Being able to see why things are as they are and why they don’t work for the people they should – even when they are meant to – can be a bit of a two-edged sword. Especially when trying to explain to others why things don’t work as we have the right to expect them to.
As a councillor, some of the most challenging moments I ever experienced was trying to explain the unexplainable to local people, who had every right to expect things to have gone a very different way to that which they did.
In December 2019, as we raced towards the General Election that Boris won with the Conservatives, I wrote the Makeshift Manifesto – which I will come back to later.
Whilst the Makeshift Manifesto was a take on what a good government could do right across public policy – which of course Johnson’s Tory government never was – my return to the subject and possible updates made me realise that the problems have now gone too far for everything to be fixed.
Whilst we have heard chat about the need for a dictator – and young people are apparently particularly interested in this approach, the reality we face is that we are already the victims of a bad, tyrannical dictatorship that’s been dressed in a cosplay kit that those controlling everything have branded as democracy.
The idea of a good dictator sounds like an oxymoron to say the least.
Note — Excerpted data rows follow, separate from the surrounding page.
Lemma all_gates_at next nodes all chosen id n :
  all_gates next nodes = Ok all → NoDup nodes.*1 → (id, n) ∈ nodes →
  ∃ base ports ok, next ≤ base ∧ gates base n = Ok (ports, ok) ∧
    map_get id all = Some {| node_ports := ports; node_ok := ok |} ∧
    ∀ j, j < variable_count n → valuation next nodes chosen (base + j) = node_bit n (chosen id) j.
Proof.
  revert next all. induction nodes as [|[id' n'] nodes IH]; intros next all Ha Hnd Hin; [by apply not_elem_of_nil in Hin|].
  cbn in Ha. apply bind_ok in Ha as ([ports ok] & Hg & Ha). apply bind_ok in Ha as (rest & Hrest & [= <-]).
  cbn in Hnd. apply NoDup_cons in Hnd as [Hnin Hnd]. apply elem_of_cons in Hin as [[= <- <-]|Hin].
  - exists next, ports, ok. split; [done|]. split; [done|]. split; [cbn; by rewrite decide_True|].
    intros j Hj. rewrite valuation_cons, decide_True by lia. f_equal. lia.
  - destruct (IH _ _ Hrest Hnd Hin) as (base & ps & k & Hle & Hgb & Hm & Hv). exists base, ps, k.
    split; [lia|]. split; [done|]. assert (id ≠ id').
    + intros <-. apply Hnin. by apply (list_elem_of_fmap_2 fst _ (id, n)).
    + split; [cbn; by rewrite decide_False|]. intros j Hj. rewrite valuation_cons, decide_False by lia. by apply Hv.
Qed.

Lemma all_gates_keys next nodes all : all_gates next nodes = Ok all → all.*1 = nodes.*1.
Proof.
  revert next all. induction nodes as [|[id n] nodes IH]; intros next all Ha; cbn in Ha; [by injection Ha as <-|].
  apply bind_ok in Ha as ([ports ok] & _ & Ha). apply bind_ok in Ha as (rest & Hr & [= <-]). cbn. by rewrite (IH _ _ Hr).
Qed.

Lemma gates_succeeded next n ports ok : gates next n = Ok (ports, ok) → is_Some ok ↔ has_fail_branch n = true.
Proof.
  destruct n as [| | |m i ins classes|l vs c o r []| |m ms o r []| | | | |content actions tm|se a re r []|pr ta o routes []|cases|];
    cbn [gates]; intros Hg; repeat (first [injection Hg as <- <-|apply bind_ok in Hg as (? & ? & Hg)|case_match]);
    cbn; (split; [by intros [??]|by eauto]).
Qed.

(** The entries a filtered map keeps. *)
Lemma map_get_omap {V W} (f : V → option W) (m : list (str * V)) k :
  NoDup m.*1 → map_get k (omap (λ x, pair x.1 <$> f x.2) m) = map_get k m ≫= f.
Proof.
  induction m as [|[k' v] m IH]; [done|]. intros [Hk Hnd]%NoDup_cons. cbn. destruct (f v) as [w|] eqn:E; cbn.
  - case_decide; [by cbn; rewrite E|by apply IH].
  - case_decide as Hkk; [|by apply IH]. subst k'. rewrite IH by done. cbn. rewrite E. destruct (map_get k m) as [v'|] eqn:Em; [|done].
    exfalso. apply Hk. apply map_get_key. by eexists.
Qed.

Context (b : WorkflowBlock) (cf : ControlFlow) (chosen : str → WorkflowPort).
Hypothesis Hflow : flow_ok b cf.
Hypothesis Hkeys : NoDup (block_nodes b).*1.
Hypothesis Hexits : ∀ n nd, map_get n (block_nodes b) = Some nd → exits_distinct nd.
Hypothesis Hlegal : legal b cf chosen.

Let σ : nat → bool := valuation 0 (block_nodes b) chosen.

Lemma gate_exact all n e :
  all_gates 0 (block_nodes b) = Ok all → reached cf chosen n → e ∈ edges_of n (outgoing cf) →
  match gate all n (port e) with Some g => holds g σ | None => true end = bool_decide (port e = chosen n).
Proof using All.
  intros Ha Hr He. apply (flow_edges b cf Hflow) in He as (d & nd & _ & _ & Hg & _ & _ & Hp).
  destruct (all_gates_at 0 (block_nodes b) all chosen n nd Ha Hkeys (map_get_pair _ _ _ Hg)) as (base & ports & ok & _ & Hgates & Hm & Hv).
  destruct (gates_hold base nd ports ok σ (chosen n) (port e) Hgates (Hexits _ _ Hg) (Hlegal _ _ Hr Hg) (edge_port_exits _ _ _ Hp) Hv) as [Hq _].
  unfold gate. rewrite Hm. cbn [mbind option_bind node_ports]. destruct (lookup_port ports (port e)) as [g|]; [done|]. by rewrite bool_decide_eq_true_2.
Qed.

Definition act (st : list (str * Bdd) * list (str * gset str)) (m : str) : Bdd := default mk_false (map_get m st.1).
Definition anc (st : list (str * Bdd) * list (str * gset str)) (m : str) : gset str := default ∅ (map_get m st.2).

Lemma extend_holds all n cur st e st' :
  extend all n cur st e = Ok st' →
  (∀ m, holds (act st' m) σ = holds (act st m) σ ||
     (bool_decide (m = to e) && holds cur σ && match gate all n (port e) with Some g => holds g σ | None => true end)) ∧
  ∀ m, anc st' m = anc st m ∪ (if decide (m = to e) then {[n]} ∪ anc st n else ∅).
Proof using All.
  intros He. unfold extend in He. apply bind_ok in He as (path & Hpath & He). apply bind_ok in He as (b' & Hb & [= <-]).
  apply (with_limit_holds _ _ _ _ _ σ) in Hb. split.
  - intros m. unfold act at 1. cbn [fst]. rewrite map_get_insert. destruct (decide (m = to e)) as [->|Hne].
    + rewrite bool_decide_eq_true_2 by done. change (default mk_false (Some b')) with b'. rewrite Hb. unfold act. f_equal. cbn.
      destruct (gate all n (port e)) as [g|]; [by apply (with_limit_holds _ _ _ _ _ σ) in Hpath|].
      injection Hpath as <-. by rewrite andb_true_r.
    + rewrite bool_decide_eq_false_2 by done. by rewrite orb_false_r.
  - intros m. unfold anc. cbn [snd]. rewrite map_get_insert. destruct (decide (m = to e)) as [->|Hne]; [done|]. set_solver.
Qed.

Lemma extend_all all n cur es st st' :
  n ∉ map to es → try_fold (extend all n cur) es st = Ok st' →
  (∀ m, holds (act st' m) σ = true ↔ holds (act st m) σ = true ∨
     holds cur σ = true ∧ ∃ e, e ∈ es ∧ to e = m ∧ match gate all n (port e) with Some g => holds g σ | None => true end = true) ∧
  ∀ m a, a ∈ anc st' m ↔ a ∈ anc st m ∨ m ∈ map to es ∧ (a = n ∨ a ∈ anc st n).
Proof using All.
  revert st. induction es as [|e es IH]; intros st Hn Hf; cbn in Hf.
  - injection Hf as <-. split; [|set_solver]. intros m. split; [by left|]. intros [|(_ & e & ?%not_elem_of_nil & _)]; done.
  - apply bind_ok in Hf as (st1 & He & Hf). cbn in Hn. apply not_elem_of_cons in Hn as [Hne Hn].
    destruct (extend_holds _ _ _ _ _ _ He) as [E1 E2]. destruct (IH st1 Hn Hf) as [I1 I2]. split.
    + intros m. rewrite I1, E1, orb_true_iff, !andb_true_iff, bool_decide_eq_true. split.
      * intros [[?|[[-> ?] ?]]|(? & e' & ? & ? & ?)]; [by left|right; split; [done|exists e; split_and!; try done; constructor]|].
        right. split; [done|]. exists e'. split_and!; try done. by constructor.
      * intros [?|(? & e' & [->|?]%elem_of_cons & ? & ?)]; [auto|left; right; split_and!; auto|right; split; [done|]; by exists e'].
    + intros m a. rewrite I2. assert (Hnn : anc st1 n = anc st n) by (rewrite E2, decide_False by done; set_solver).
      rewrite Hnn, E2. cbn [map]. rewrite elem_of_cons, elem_of_union. case_decide as Hm.
      * rewrite elem_of_union, elem_of_singleton. tauto.
      * rewrite elem_of_empty. tauto.
Qed.

(** The nodes visited so far activate these nodes, and come before these. *)
Definition activated (pre : list str) (m : str) : Prop :=
  m = entry cf ∨ ∃ n, n ∈ pre ∧ reached cf chosen n ∧ ∃ e, e ∈ edges_of n (outgoing cf) ∧ to e = m ∧ port e = chosen n.
Definition preceding (pre : list str) (m a : str) : Prop :=
  ∃ n, n ∈ pre ∧ leads (outgoing cf) n m ∧ rtc (leads (outgoing cf)) a n.

Record visited (pre : list str) (st : list (str * Bdd) * list (str * gset str)) : Prop := {
  visited_act m : holds (act st m) σ = true ↔ activated pre m;
  visited_anc m a : a ∈ anc st m ↔ preceding pre m a;
}.

Lemma leads_key n m : leads (outgoing cf) n m → n ∈ (outgoing cf).*1.
Proof using All.
  intros (e & (d & nd & _ & _ & Hg & _)%(flow_edges b cf Hflow) & _)%leads_iff.
  rewrite (flow_keys b cf Hflow), map_get_key. by eexists.
Qed.

Lemma before_leads pre n post m : topological cf = pre ++ n :: post → leads (outgoing cf) m n → m ∈ pre.
Proof using All. intros Ho Hl. by eapply (flow_order b cf Hflow pre n post Ho m (leads_key _ _ Hl)). Qed.

Lemma order_nodup : NoDup (topological cf).
Proof using All. by rewrite <- (flow_nodes b cf Hflow). Qed.

Lemma no_self pre n post : topological cf = pre ++ n :: post → ¬ leads (outgoing cf) n n.
Proof using All.
  intros Ho Hl. pose proof order_nodup as Hnd. rewrite Ho in Hnd. apply NoDup_app in Hnd as (_ & Hd & _).
  apply (Hd n); [by eapply before_leads|constructor].
Qed.

Lemma activated_next pre n post : topological cf = pre ++ n :: post → activated pre n ↔ reached cf chosen n.
Proof using All.
  intros Ho. split.
  - intros [->|(k & _ & Hr & e & He & <- & Hp)]; [constructor|by eapply reached_edge].
  - intros Hr. destruct Hr as [|k e Hr He Hp]; [by left|]. right. exists k. split; [|by eauto].
    eapply before_leads; [done|]. apply leads_iff. eauto.
Qed.

Lemma preceding_next pre n post a : topological cf = pre ++ n :: post → preceding pre n a ↔ tc (leads (outgoing cf)) a n.
Proof using All.
  intros Ho. split.
  - intros (k & _ & Hl & Hr). by eapply tc_rtc_l, tc_once.
  - intros (k & Hr & Hl)%tc_last. exists k. split_and!; try done. by eapply before_leads.
Qed.

Lemma visit_ok all pre n post st st' :
  all_gates 0 (block_nodes b) = Ok all → topological cf = pre ++ n :: post → visited pre st →
  visit all (outgoing cf) st n = Ok st' → visited (pre ++ [n]) st'.
Proof using All.
  intros Ha Ho [Hact Hanc] Hv. unfold visit in Hv.
  set (st0 := (st.1, map_insert n (default ∅ (map_get n st.2)) st.2)) in Hv.
  assert (Hanc0 : ∀ m, anc st0 m = anc st m).
  { intros m. unfold anc, st0. cbn [snd]. rewrite map_get_insert. by case_decide; subst. }
  destruct (extend_all all n (act st n) (edges_of n (outgoing cf)) st0 st') as [E1 E2]; [by eapply no_self|done|].
  split.
  - intros m. rewrite E1. change (act st0 m) with (act st m). rewrite !Hact, (activated_next _ _ _ Ho). unfold activated. split.
    + intros [[->|(k & Hk & ?)]|(Hr & e & He & Hm & Hg)]; [by left|right; exists k; rewrite elem_of_app; auto|].
      right. exists n. rewrite elem_of_app, list_elem_of_singleton. split; [by right|]. split; [done|]. exists e.
      rewrite (gate_exact _ _ _ Ha Hr He), bool_decide_eq_true in Hg. done.
    + intros [->|(k & [Hk|Hk%list_elem_of_singleton]%elem_of_app & Hr & e & He & Hm & Hg)]; [auto|left; right; eauto 8|].
      subst k. right. split; [done|]. exists e. by rewrite (gate_exact _ _ _ Ha Hr He), bool_decide_eq_true.
  - intros m a. rewrite E2, !Hanc0, !Hanc. rewrite (preceding_next _ _ _ _ Ho). unfold preceding.
    assert (Hrt : a = n ∨ tc (leads (outgoing cf)) a n ↔ rtc (leads (outgoing cf)) a n).
    { rewrite rtc_tc. done. }
    rewrite Hrt. split.
    + intros [(k & Hk & ?)|[Hm Hr]]; [exists k; rewrite elem_of_app; auto|]. exists n.
      rewrite elem_of_app, list_elem_of_singleton. auto.
    + intros (k & [Hk|Hk%list_elem_of_singleton]%elem_of_app & Hl & Hr); [left; eauto|]. subst k. right. done.
Qed.

Lemma visits_ok all pre post st st' :
  all_gates 0 (block_nodes b) = Ok all → topological cf = pre ++ post → visited pre st →
  try_fold (visit all (outgoing cf)) post st = Ok st' → visited (topological cf) st'.
Proof using All.
  intros Ha. revert pre st. induction post as [|n post IH]; intros pre st Ho Hv Hf; cbn in Hf.
  - injection Hf as <-. by rewrite Ho, app_nil_r.
  - apply bind_ok in Hf as (st1 & H1 & Hf). eapply (IH (pre ++ [n])); [by rewrite <- app_assoc| |done].
    by eapply visit_ok.
Qed.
But it would be possible.
Not only that. A good dictator is also what we probably need. Because it may be the only way that what needs to get done can get done!
Manifesto for a Good Dictator is a policy list of all the things that a Good Dictator would need to do to change everything and oversee the process of bringing democracy back to local communities. Ultimately, placing power back in the hands of people like you and me.
Spoiler: this book was not written about and does not have any politician who is widely or publicly known in the U.K. today in mind!
During the summer of 2023, I was thinking more about the practical application of localised governance. How it would work, and what that would mean in terms of delivery of the essential or basic goods and services that we all need in and around our communities to make life work for us all each day.
As a business planner myself, writing out plans and even creating job specs for key employees, with pointers to the responsibilities linked to their roles seems normal. And I quickly found my pace creating what at the time I called the Gloucestershire Community Project.
I called it the Glos Community Project, because I used the areas that I know and understand to create a kind of real-life blueprint of a structure of social enterprise-based franchises or turnkey business outlines, that would provide the essential backdrop of how a new structure and system for society could work.
Importantly, the model included references to a new monetary and barter or exchange marketplace system. Very much linked to The Basic Living Standard that I have mentioned above.
It was the process of writing and realising how critical the role of food and food production should be within our communities, to ensure freedom and independence for everyone, that led to my more recent focus on Food; my time at the RAU where I did a PGCert in Sustainable Agriculture and Food Security, and the books I have since written and published such as Who Controls Our Food Controls Our Future and Food From Farms Guaranteed.
Your Beliefs Today create Everyone’s Tomorrow
At the beginning of 2025, I was wrestling with a common theme.
We have an endemic problem with situational bias, or people refusing to see possibilities, perspectives or even the potential for outcomes that do not align with what they already accept to be normal within their own range of experiences.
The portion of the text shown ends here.